(** C5, as the code has it. On a page that has a [main] element, each of
    [loadReportParameters], [previewReport], [loadDashboardData] and
    [loadTemplate], once it has got as far as its [fetch], handles a
    rejected [fetch] or a rejected [response.json()] inside the method: the
    call returns normally, the error alert with the operation's message has
    been prepended to [main], the overlay count is what it was before the
    call and the dashboard no longer carries loading, and exactly one
    request was sent. *)
Theorem fetch_failure_is_caught (server : env) (op : operation) (p : page) :
  is_Some (main p) →
  reachesFetch op p →
  fetchResolves server = false ∨ jsonParses server = false →
  ∃ p',
    run server op p = (p', Returned tt) ∧
    main p' = (λ children, (Danger, errorMessage op) :: children) <$> main p ∧
    overlays p' = overlays p ∧
    (op = LoadDashboardData → ¬ dashboardLoading p') ∧
    (op ≠ LoadDashboardData → dashboard p' = dashboard p) ∧
    requests p' = requests p ++ [url op].
Proof.
  intros [children Hmain] Hreach Hfail.
  destruct p as [m o d csrf form rq rd co it]. simpl in Hmain. subst m.
  destruct server as [f j r part].
  destruct op as [reportType| | |templateId]; simpl in Hreach, Hfail |- *.
  - unfold loadReportParameters, tryCatch, block, fetch, json, render; simpl.
    destruct f; simpl.
    + destruct Hfail as [? | ->]; [done |]. simpl.
      eexists. split; [reflexivity |]. by split_and!.
    + eexists. split; [reflexivity |]. by split_and!.
  - destruct Hreach as [-> ->].
    unfold previewReport, tryCatch, block, fetch, json, render; simpl.
    destruct f; simpl.
    + destruct Hfail as [? | ->]; [done |]. simpl.
      eexists. split; [reflexivity |]. by split_and!.
    + eexists. split; [reflexivity |]. by split_and!.
  - subst csrf.
    unfold loadDashboardData, tryCatch, block, fetch, json, render; simpl.
    destruct f; simpl.
    + destruct Hfail as [? | ->]; [done |]. simpl.
      eexists. split; [reflexivity |]. split_and!; try done.
      intros _. by eapply not_dashboardLoading_after.
    + eexists. split; [reflexivity |]. split_and!; try done.
      intros _. by eapply not_dashboardLoading_after.
  - unfold loadTemplate, tryCatch, block, fetch, json, render; simpl.
    destruct f; simpl.
    + destruct Hfail as [? | ->]; [done |]. simpl.
      eexists. split; [reflexivity |]. by split_and!.
    + eexists. split; [reflexivity |]. by split_and!.
Qed.

Lemma fetch_failure_is_caught_witness :
  ∃ p', run badJson PreviewReport (setOverlays samplePage 2) = (p', Returned tt) ∧
        overlays p' = 2%nat ∧
        requests p' = ["/reports/api/preview/"%string].
Proof.
  destruct (fetch_failure_is_caught badJson PreviewReport (setOverlays samplePage 2))
    as (p' & E & _ & Ho & _ & _ & Hr).
  - by eexists.
  - by split.
  - by right.
  - exists p'. split_and!; [exact E | exact Ho | exact Hr].
Defined.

• _PROBLEM TO WORK ON_
Transcribe the material in full; every line must match exactly.

• _RESPONSE TO THE TASK_
(** C5, as the code has it. On a page that has a [main] element, each of
    [loadReportParameters], [previewReport], [loadDashboardData] and
    [loadTemplate], once it has got as far as its [fetch], handles a
    rejected [fetch] or a rejected [response.json()] inside the method: the
    call returns normally, the error alert with the operation's message has
    been prepended to [main], the overlay count is what it was before the
    call and the dashboard no longer carries loading, and exactly one
    request was sent. *)
Theorem fetch_failure_is_caught (server : env) (op : operation) (p : page) :
  is_Some (main p) →
  reachesFetch op p →
  fetchResolves server = false ∨ jsonParses server = false →
  ∃ p',
    run server op p = (p', Returned tt) ∧
    main p' = (λ children, (Danger, errorMessage op) :: children) <$> main p ∧
    overlays p' = overlays p ∧
    (op = LoadDashboardData → ¬ dashboardLoading p') ∧
    (op ≠ LoadDashboardData → dashboard p' = dashboard p) ∧
    requests p' = requests p ++ [url op].
Proof.
  intros [children Hmain] Hreach Hfail.
  destruct p as [m o d csrf form rq rd co it]. simpl in Hmain. subst m.
  destruct server as [f j r part].
  destruct op as [reportType| | |templateId]; simpl in Hreach, Hfail |- *.
  - unfold loadReportParameters, tryCatch, block, fetch, json, render; simpl.
    destruct f; simpl.
    + destruct Hfail as [? | ->]; [done |]. simpl.
      eexists. split; [reflexivity |]. by split_and!.
    + eexists. split; [reflexivity |]. by split_and!.
  - destruct Hreach as [-> ->].
    unfold previewReport, tryCatch, block, fetch, json, render; simpl.
    destruct f; simpl.
    + destruct Hfail as [? | ->]; [done |]. simpl.
      eexists. split; [reflexivity |]. by split_and!.
    + eexists. split; [reflexivity |]. by split_and!.
  - subst csrf.
    unfold loadDashboardData, tryCatch, block, fetch, json, render; simpl.
    destruct f; simpl.
    + destruct Hfail as [? | ->]; [done |]. simpl.
      eexists. split; [reflexivity |]. split_and!; try done.
      intros _. by eapply not_dashboardLoading_after.
    + eexists. split; [reflexivity |]. split_and!; try done.
      intros _. by eapply not_dashboardLoading_after.
  - unfold loadTemplate, tryCatch, block, fetch, json, render; simpl.
    destruct f; simpl.
    + destruct Hfail as [? | ->]; [done |]. simpl.
      eexists. split; [reflexivity |]. by split_and!.
    + eexists. split; [reflexivity |]. by split_and!.
Qed.

Lemma fetch_failure_is_caught_witness :
  ∃ p', run badJson PreviewReport (setOverlays samplePage 2) = (p', Returned tt) ∧
        overlays p' = 2%nat ∧
        requests p' = ["/reports/api/preview/"%string].
Proof.
  destruct (fetch_failure_is_caught badJson PreviewReport (setOverlays samplePage 2))
    as (p' & E & _ & Ho & _ & _ & Hr).
  - by eexists.
  - by split.
  - by right.
  - exists p'. split_and!; [exact E | exact Ho | exact Hr].
Defined.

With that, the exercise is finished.